Saturday, March 3, 2018

A Case of Pathological Collecting Behavior

Pathological collecting behavior. Michitaka Funayama et al. Cortex, https://doi.org/10.1016/j.cortex.2018.02.014

Here we describe the development of pathological collecting behavior, which was observed in a patient with right orbitofrontal damage after subarachnoid hemorrhage [...]. His pathological collection behavior was first noticed 11 years post-onset (at age 59) when he began searching out detergents, newspapers, bottles of milk and beer, and hangers every day, mainly from garbage dumps [...]. At age 66, he began washing window screens and his car and cleaning his bathroom several times per day.

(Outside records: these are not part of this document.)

(* ===== verification/ClientServer.v ===== *)
(** * A request of the dispatcher answered by the router

    The client side ([AmsDispatcher], dispatcher.rs) and the server side
    ([Router] behind the MQTT transport of [Transport], router.rs and transport/mqtt.rs) of AMS put together over MQTT: what
    [send_request] publishes is given to the transport at the target, and what the transport
    publishes to the dispatcher's MQTT task. The broker between them delivers a message to whoever subscribed to a
    filter that its topic matches. *)

From S2P Require Import Prelude.
From S2P Require Import Text.
From S2P Require Import External.
From S2P Require Import Ams.
From S2P Require Import Net.
From S2P Require Import Router.
From S2P Require Import AmsDispatcher.
From S2P Require Import Transport.
From Stdlib Require Import Ascii.

(** ** The broker *)

(** When a topic matches a filter ([+] stands for one level). *)
Class TopicMatching := {
  topic_matches : string -> string -> bool;
}.

Definition wildcard_free (s : string) : Prop := (43 ∉ bytes_of_string s) /\ (35 ∉ bytes_of_string s).

Class TopicMatchingLaws (TM : TopicMatching) : Prop := {
  topic_matches_self : forall topic, wildcard_free topic -> topic_matches topic topic = true;
  topic_matches_level : forall before level after,
    wildcard_free before -> wildcard_free after -> 47 ∉ bytes_of_string level ->
    topic_matches (before +:+ "/+/" +:+ after) (before +:+ "/" +:+ level +:+ "/" +:+ after) = true;
}.

(** Level by level. *)
Module LevelMatching.

Definition level_ok (f l : string) : bool := String.eqb f "+" || String.eqb f l.

Fixpoint levels_ok (fs ls : list string) : bool :=
  match fs, ls with
  | [], [] => true
  | f :: fs, l :: ls => level_ok f l && levels_ok fs ls
  | _, _ => false
  end.

#[export] Instance level_matching : TopicMatching := {|
  topic_matches := fun f t => levels_ok (split_on "/"%char f) (split_on "/"%char t);
|}.

Lemma levels_ok_app a fs ls : levels_ok (a ++ fs) (a ++ ls) = levels_ok fs ls.
Proof. induction a as [|x a IH]; [done|]. simpl. unfold level_ok. by rewrite String.eqb_refl, orb_true_r, IH. Qed.

Lemma levels_ok_refl a : levels_ok a a = true.
Proof. rewrite <- (app_nil_r a). by rewrite levels_ok_app. Qed.

#[export] Instance level_matching_laws : TopicMatchingLaws level_matching.
Proof.
  split; simpl; [intros; apply levels_ok_refl|]. intros before level after _ _ Hl.
  change (before +:+ "/+/" +:+ after) with (before +:+ String "/" ("+" +:+ String "/" after)).
  change ("/" +:+ level +:+ "/" +:+ after) with (String "/" (level +:+ String "/" after)).
  rewrite !split_on_sep, levels_ok_app, (split_on_absent "/"%char level) by done.
  change (split_on "/"%char "+") with ["+"]. cbn [app levels_ok]. by rewrite levels_ok_refl.
Qed.

End LevelMatching.

Section ClientServer.
Context `{OS : OneshotOps} `{SK : InboundSink} `{!OneshotLaws OS}.
Context `{EX : External} `{HX : Hex} `{M : Mpsc} `{TM : TopicMatching} `{!TopicMatchingLaws TM}.
#[local] Set Default Proof Using "All".

Record wf_request (rq : Request) : Prop := {
  wf_rq_net : wf_net (rq_target_net_id rq);
  wf_rq_port : in_width 16 (rq_target_port rq);
  wf_rq_cmd : in_width 16 (rq_cmd rq);
  wf_rq_payload : is_bytes (rq_payload rq);
}.

Definition wf_source (d : AmsDispatcher) : Prop :=
  wf_net (ad_source_net_id d) /\ in_width 16 (ad_source_port d).

Lemma request_header_wf rq id d :
  wf_request rq -> wf_source d -> in_width 32 id ->
  wf_header (mkHeader (rq_target_net_id rq) (rq_target_port rq) (ad_source_net_id d)
    (ad_source_port d) (rq_cmd rq) 4 (wrap 32 (len (rq_payload rq))) 0 id).
Proof.
  intros [] [] Hid. split; simpl; try done.
  unfold in_width, wrap. apply Z.mod_pos_bound. lia.
Qed.

Lemma request_frame_bytes rq id d :
  wf_request rq -> wf_source d -> in_width 32 id -> is_bytes (request_frame rq id d).
Proof.
  intros [[] ? ? ?] [[] ?] Hid. unfold request_frame, build_ams_frame, AmsHeader_serialize.
  rewrite !is_bytes_app. cbn [target_net_id target_port source_net_id]. split_and!; try done; apply le_encode_is_bytes.
Qed.

Lemma length_request_frame rq id d :
  wf_request rq -> wf_source d -> in_width 32 id -> (32 <= length (request_frame rq id d))%nat.
Proof.
  intros Hrq Hd Hid. unfold request_frame, build_ams_frame.
  rewrite length_app, length_AmsHeader_serialize; [lia|]. by apply request_header_wf.
Qed.

(** An answer on a response topic goes to the waiter of its id. *)
Lemma mqtt_answer_resolves topic resp f prefix d t id :
  str_ends_with "/info" topic = false -> str_ends_with "/ams/res" topic = true ->
  AmsFrame_decode resp = Ok f -> is_response (header f) = true ->
  target_net_id (header f) = ad_source_net_id d -> target_port (header f) = ad_source_port d ->
  invoke_id (header f) = id -> open_entry d t id ->
  exists d', handle_incoming_mqtt topic resp prefix d = Ok d' /\ ad_pending d' !! id = None /\
    forall rq, request_step t rq Run (Waiting id) d' =
      Some (d', Done (response_result (mkResp (header f) (payload f)))).
Proof.
  intros Hinfo Hres Hdec Hr Hnet Hport Hid [Hp (c & Hc & Hpoll)].
  unfold handle_incoming_mqtt, mqtt_receive. rewrite Hinfo, Hres, andb_false_r.
  unfold AmsFrame_decode in Hdec. unfold AMS_HEADER_LEN.
  destruct (Nat.ltb_spec (length resp) 32) as [|Hl]; [done|].
  rewrite slice_or_panic_spec by lia. cbn [outcome_bind Nat.sub].
  rewrite drop_0, AmsHeader_parse_take by lia.
  destruct (AmsHeader_parse resp) as [h| | |]; try done. cbn [outcome_bind] in *.
  rewrite slice_or_panic_spec by lia. cbn [outcome_bind fst snd].
  assert (f = mkFrame h (take (length resp - 32) (drop 32 resp))) as ->.
  { destruct (Nat.ltb_spec 32 (length resp)).
    - rewrite slice_or_panic_spec in Hdec by lia. by injection Hdec as <-.
    - injection Hdec as <-. by rewrite (drop_ge resp 32), take_nil by lia. }
  cbn [header payload] in *. set (body := take _ _).
  eexists. split; [reflexivity|]. set (d1 := if bool_decide _ then _ else d).
  assert (Hd1 : ad_source_net_id d1 = ad_source_net_id d /\ ad_source_port d1 = ad_source_port d /\
    ad_pending d1 = ad_pending d /\ ad_channels d1 = ad_channels d).
  { unfold d1. by case_bool_decide. }
  destruct Hd1 as (H1 & H2 & H3 & H4).
  unfold mqtt_deliver, serve_waiter. rewrite Hr, H1, H2, Hport, Z.eqb_refl, H3, Hid, Hp.
  rewrite bool_decide_false by (intros Hn; by apply Hn). cbn [orb negb]. split.
  - cbn. apply lookup_delete_eq.
  - intros rq. cbn [request_step with_waiters ad_channels]. rewrite H4, lookup_alter_eq, Hc.
    cbn [fmap option_fmap option_map]. by rewrite (oneshot_send_received _ _ _ Hpoll).
Qed.

(** The sender's Net ID in a frame. *)
Lemma request_frame_source rq id d :
  wf_request rq -> wf_source d -> take 6 (drop 8 (request_frame rq id d)) = net_bytes (ad_source_net_id d).
Proof.
  intros [[Ht _] ? ? ?] [[Hs _] ?]. unfold request_frame, build_ams_frame, AmsHeader_serialize. cbn [target_net_id target_port source_net_id].
  rewrite <- !app_assoc, app_assoc, drop_app_length'; [|rewrite length_app, length_le_encode; lia].
  by rewrite take_app_length'.
Qed.

(** C5: End to end over MQTT. Whatever command and payload a registered request
    carries, [send_request] publishes its frame on the topic that the transport of the target subscribes to; the transport
    gives it to its router and publishes the router's answer on the response topic of the requester; that topic matches a filter
    the dispatcher subscribes to, and the answer is
    taken by the dispatcher's MQTT task to exactly this request: it returns
    [Ok] with the payload of the router's answer, and its entry is gone. *)
Theorem request_answered_by_router env k r d t rq id prefix :
  wf_request rq -> wf_source d -> in_width 32 id -> open_entry d t id -> ad_mqtt d = Some (mkMqttPeer prefix) ->
  wildcard_free prefix ->
  let target := rq_target_net_id rq in
  let frame := request_frame rq id d in
  let request_topic := outbound_topic (mkMqttPeer prefix) target in
  let answer_topic := prefix +:+ "/" +:+ AmsNetId_to_string (ad_source_net_id d) +:+ "/ams/res" in
  exists d1 resp r' f d2,
    request_step t rq (PublishResult None) (PublishMqtt id frame) d = Some (d1, Waiting id) /\
    ad_wire d1 = ad_wire d ++ [SentMqtt request_topic frame] /\
    (exists acts, mqtt_event env prefix target k ConnAck r = (Ok acts, r) /\ DoSubscribe request_topic 0 ∈ acts) /\
    dispatch (env k) frame None r = (Ok (Some resp), r') /\
    mqtt_event env prefix target k (Publish frame) r = (Ok [DoPublish answer_topic 0 false resp], r') /\
    (exists filter, SentSubscribe filter ∈ ad_wire (on_connack prefix d1) /\ topic_matches filter answer_topic = true) /\
    AmsFrame_decode resp = Ok f /\ handle_incoming_mqtt answer_topic resp prefix d1 = Ok d2 /\
    request_step t rq Run (Waiting id) d2 = Some (d2, Done (Ok (payload f))) /\ ad_pending d2 !! id = None.
Proof.
  intros Hrq Hd Hid Hopen Hmqtt Hclean target frame request_topic answer_topic.
  pose proof (request_header_wf rq id d Hrq Hd Hid) as Hwf.
  destruct (dispatch_reply (env k) frame None r) as (h & resp & r' & Hh & Hdisp & Hans);
    [by apply request_frame_bytes|by apply length_request_frame|].
  unfold frame, request_frame, build_ams_frame in Hh. rewrite AmsHeader_parse_app in Hh by done.
  injection Hh as <-.
  destruct Hans as (f & Hdec & Hn & Hp & _ & _ & _ & Hi & Hflags & Herr & _). simpl in Hn, Hp, Hi.
  set (d1 := with_sent [SentMqtt request_topic frame] d).
  destruct (mqtt_answer_resolves answer_topic resp f prefix d1 t id) as (d2 & Hd2 & Hgone & Hact); try done.
  - unfold answer_topic. rewrite !string_app_assoc. by apply str_ends_with_other.
  - unfold answer_topic. rewrite !string_app_assoc. apply str_ends_with_app.
  - unfold is_response. by rewrite Hflags.
  - exists d1, resp, r', f, d2. split_and!; try done.
    + cbn [request_step]. by rewrite Hmqtt.
    + eexists. split; [reflexivity|]. by left.
    + unfold mqtt_event, on_publish. rewrite Hdisp.
      pose proof (length_request_frame rq id d Hrq Hd Hid) as Hl. fold frame in Hl.
      rewrite (proj2 (Nat.leb_le _ _)) by lia. unfold frame. rewrite request_frame_source by done.
      by destruct (ad_source_net_id d).
    + exists (prefix +:+ "/+/ams/res"). split.
      * apply elem_of_app. right. by left.
      * apply (topic_matches_level prefix _ "ams/res"); [done| |by apply AmsNetId_to_string_no_slash, Hd].
        split; apply (bool_decide_unpack _); by vm_compute.
    + rewrite Hact. unfold response_result. cbn [rf_header rf_payload]. by rewrite Herr.
Qed.

End ClientServer.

At age 76, during his stereotypical automobile washing, he removed the license plate to thouroughly wash underneath it; while doing so, he dropped a screw for the fight side of his car's license plate into the sewer. He was unable to retrieve the screw, and henceforth he began stealing screws from only the right side of license plates of other people's cars. His wife warned him not to collect them, and he always told her that he would never do it again; moreover, he surely knew that stealing was not permitted under any circumstances. However, he collected more than 50 screws over the following 2 months, but eventually he was arrested and again hospitalized in our psychiatry ward. Notably, even after his discharge from our ward, he could still work as a salesclerk at his liquor store.